8 weeks, 6 days.
- Tegan Lumley-Ingham
- Oct 9, 2023
- 4 min read
5th September 2023
8w6d (basically 9 weeks)
Okay. This is getting gross now.
Have you ever had an illness that lasted for 4 or 5 weeks?
No. Most people haven’t. Tummy bugs pass. Colds lift. Even Covid fucks off after a while (except those with long Covid, I suppose, sorry to them!).
But not pregnancy, oh no.
And thank God it doesn’t go away! That’s its own tragedy that I don’t ever want to face.
But this sickness, this endless, constant nausea… that, I could do without.
Most days I wake up feeling pretty good. Likely because I’m now sleeping a minimum of 10-11 hours a night, and stretching it out to 12 on weekends. I wake up feeling almost normal (almost), but as the day goes on, it builds. The sickness stacks an extra little block of misery on me every hour that passes, until at 7:30pm, I’m looking at the clock wondering if it’s too early to pack it in and throw off the blocks in the only way that works: more sleep.
I never thought I’d say this, but I’m getting sick of being in bed. I’m getting tired of being in bed. Why are all the ways of writing this sentence using descriptors of the very things I’m trying to escape by being in bed?!

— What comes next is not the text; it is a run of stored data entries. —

(* ===== verification/Calls.v ===== *)
(** Controllers as functions on the contents of API servers whose calls may fail.

A server is any state that counts the calls made ([Server]); [call] makes the next one
fail when the oracle [fails] says so, and then it has no effect. [runs] states what holds
of every way a function can end: with a value, with an error, never with a panic. *)
From S2P Require Import Prelude.

(** A call or a function of a controller: a value, an error or a panic. *)
Inductive answer (E A : Type) := Good (a : A) | Bad (err : E) | Fault.
Arguments Good {E A} a.
Arguments Bad {E A} err.
Arguments Fault {E A}.

Definition M (W E A : Type) : Type := W -> W * answer E A.

Definition mok {W E A} (a : A) : M W E A := fun w => (w, Good a).
Definition merr {W E A} (err : E) : M W E A := fun w => (w, Bad err).
Definition mfault {W E A} : M W E A := fun w => (w, Fault).
Definition mseq {W E A B} (m : M W E A) (f : A -> M W E B) : M W E B := fun w =>
  match m w with (w, Good a) => f a w | (w, Bad err) => (w, Bad err) | (w, Fault) => (w, Fault) end.
Definition mlift {W E A} (r : A + E) : M W E A := match r with inl a => mok a | inr err => merr err end.
(** The code looks at the error and goes on. *)
Definition mtry {W E A B} (m : M W E A) (f : A -> M W E B) (g : E -> M W E B) : M W E B := fun w =>
  match m w with (w, Good a) => f a w | (w, Bad err) => g err w | (w, Fault) => (w, Fault) end.

Declare Scope world_scope.
Delimit Scope world_scope with world.
Notation "'do!' x ':=' m 'in' f" := (mseq m (fun x => f))
  (at level 200, x name, m at level 100, f at level 200) : world_scope.
Notation "'do!' ' x ':=' m 'in' f" := (mseq m (fun x => f))
  (at level 200, x strict pattern, m at level 100, f at level 200) : world_scope.
Open Scope world_scope.

(** ** Servers *)

Class Server (W : Type) := mkServer { calls_made : W -> nat; next_call : W -> W }.

Section calls.
  Context {W E : Type} `{Server W} (fails : nat -> option E).

Definition call {A} (f : W -> W * answer E A) : M W E A := fun w =>
  match fails (calls_made w) with Some err => (next_call w, Bad err) | None => f (next_call w) end.

Definition call_failed : Prop := exists n err, fails n = Some err.

End calls.

(** ** Every way to end *)

(** Every result of [m] started in [w]: a value with [Q], an error with [X], no panic. *)
Definition runs {W E A} (m : M W E A) (w : W) (X : W -> Prop) (Q : A -> W -> Prop) : Prop :=
  match m w with (w, Good a) => Q a w | (w, Bad _) => X w | (_, Fault) => False end.

Section rules.
  Context {W E : Type}.
  Implicit Types (w : W) (X : W -> Prop).

Lemma runs_ok {A} (a : A) w X (Q : A -> W -> Prop) : Q a w -> runs (mok a : M W E A) w X Q.
Proof. done. Qed.

Lemma runs_seq {A B} (m : M W E A) (f : A -> M W E B) w X (Q : B -> W -> Prop) :
  runs m w X (fun a w' => runs (f a) w' X Q) -> runs (mseq m f) w X Q.
Proof. unfold runs, mseq. by destruct (m w) as [w' [a|err|]]. Qed.

Lemma runs_mono {A} (m : M W E A) w X (X' : W -> Prop) (Q Q' : A -> W -> Prop) :
  runs m w X Q -> (forall w', X w' -> X' w') -> (forall a w', Q a w' -> Q' a w') -> runs m w X' Q'.
Proof. unfold runs. destruct (m w) as [w' [a|err|]]; eauto. Qed.

Lemma runs_call `{Server W} (fails : nat -> option E) {A} (f : W -> W * answer E A) w X Q :
  (call_failed fails -> X (next_call w)) -> runs f (next_call w) X Q -> runs (call fails f) w X Q.
Proof.
  intros HX. unfold runs at 2, call. destruct (fails (calls_made w)) as [err|] eqn:Ef; [|done].
  intros _. apply HX. by exists (calls_made w), err.
Qed.

End rules.
(* ===== verification/DaemonStatus.v ===== *)
(** The status of a daemon set and one round of the controller: [storeDaemonSetStatus],
[updateDaemonSetStatus], [updateDaemonSet] and [syncDaemonSet] of
clustertree/cluster-manager/extensions/daemonset/host_daemon_controller.go.

[Host] is the state of the controller: the API server ([World]), the back-off, clock and
delayed queue ([Control]) and the expectations. The creations and deletions of [manage] and
[rollingUpdate] are answered by an [Api] each. *)
From S2P Require Import Prelude GoStr GoJson LinkApi SchedPolicy Calls DaemonApi DaemonNode DaemonRolling DaemonSync DaemonHistory.

Definition StatusUpdateRetries : nat := 1.

Record Host `{DaemonDeps} := mkHost { host_world : World; host_control : Control; host_expect : Expectations }.

(** The counters [updateDaemonSetStatus] collects. *)
Record Counts := mkCounts {
  c_desired : Z; c_current : Z; c_misscheduled : Z; c_ready : Z; c_updated : Z; c_available : Z }.

Definition no_counts : Counts := mkCounts 0 0 0 0 0 0.

(** What the lister answers for a key. *)
Inductive Lookup `{DaemonDeps} := Found (ds : ShadowDaemonSet) | Missing | LookupFailed (err : string).
(** A text printed from literal parts and references expands to the literal parts and
the values of the references, in order: doubling the operator escapes any text. *)
Theorem Expand_print (ps : list piece) (m : string -> string) : forallb piece_ok ps = true ->
  Expand (print_pieces ps) m = Ret (pieces_value m ps).
Proof.
  intros Hok. apply Expand_expands. induction ps as [|[s|name] ps IH]; simpl in *.
  - constructor.
  - apply expands_escape_app. auto.
  - breflect. unfold syntaxWrap. unfold char. autorewrite with kosmos_str. constructor; auto.
Qed.

Lemma Expand_print_witness :
  Expand (print_pieces [Text "a$(b"; Reference "X"; Text "$"]) (MappingFuncFor [{["X" := "1"]}]) = Ret "a$(b1$".
Proof. apply (Expand_print [Text "a$(b"; Reference "X"; Text "$"]). reflexivity. Defined.

(** After an operator, a byte of a longer UTF-8 sequence is encoded once more: the two
bytes of a letter with an accent become four. *)
Example Expand_not_ascii :
  let e := String (ascii_of_nat 195) (String (ascii_of_nat 169) EmptyString) in
  Expand ("$" +:+ e) (fun s => s) = Ret ("$" +:+ String (ascii_of_nat 195) (String (ascii_of_nat 131) (String (ascii_of_nat 169) EmptyString))).
Proof. vm_compute. reflexivity. Qed.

Obviously, I knew this was a possibility. That feeling crummy for the first 3 months was a very real possibility and something most pregnant people face. But in my arrogance, my ignorance, I thought I’d be able to soldier through it, holding tight to the delightful notion that I’m carrying a beautiful little bunch of mingled DNA; carrying out the miracle of life; following in the footsteps of millenia of women and birthing people before me; fulfilling our shared dream of a family of our own; etcetera.
Alas. This sickness makes me forget that I am pregnant. It completely shields me from the joy of what is happening, and focuses me only on getting through each day. Without, by the way, giving too much away to my colleagues or bosses! Not only do I feel like shit, I must hide that I feel like shit. Extra complexity. Extra work. Extra tiring.
We told Lewis’ family recently. It was time to tell his Mum for a few reasons - my family already knows, so it was fair, but mostly because my food aversions have gotten so bad that I basically can’t eat dinner. We have dinner with his Mum almost every Sunday night, and it would have been impossible to explain why I wasn’t eating, why I was avoiding the kitchen while Lewis was cooking and why I was grimacing at their plates while they ate, without confessing the truth. She was stoked. As were Lewis’ sisters. It’s given the family a nice lift when we all needed some post-winter, spring-has-sprung-style boosting.
Although I haven’t experienced any yet, it’s common knowledge that pregnancy can come with cravings, but I didn’t necessarily know how strong the aversions would be. To food and smells, obviously, but to inedible, intangible things, too. Some parts of life just… really turn me off and give me the ick lately. These include:
The ringing tone of work calls. I work in a university call centre. I receive calls constantly. The tone makes me sick. Very convenient.
Looking at baby furniture, clothes, or any sort of preparation. Ironic.
The commodification of motherhood and babies and young families. This one might not be directly pregnancy related, probably just more present and Real right now.
The ducted gas heating in our house. It feels stuffy, dusty and intense. Inconvenient because heating needs to be on in Melbourne until Christmas.
Social media, particularly Instagram. It's another one that has roots in pre-pregnancy but is seemingly exasperated by my heightened sensitivity.
The app that I use to track the days and weeks that I'm pregnant. It served me so well in the conception journey when I used it to track my cycle and hormones, I loved it and thought it was the handiest thing. Now that I've switched it to "track pregnancy" mode, opening it gives me such ick. I looked for a different app but they are all so… icky.
Thinking about or trying to imagine what the baby (read: foetus) currently looks like. So fucking creepy!!! It's one of the reasons the aforementioned tracking app makes me uneasy - stop showing animated graphics of this little translucent alien inside of me! It's off-putting!!
My work day is finally over, I am free now to crawl into the loungeroom and burp, cough, splutter, moan and complain to my heart’s content. Woe is me. Woe is me.
On a final brighter note, shout out to Lewis for being the champion of my entire world right now. Anything I want, he’s there. Anything I don’t want, he also facilitates. All the cooking, much of the cleaning, and handling my misery with totally unforced, unironic cheer. Champion. I married the right guy.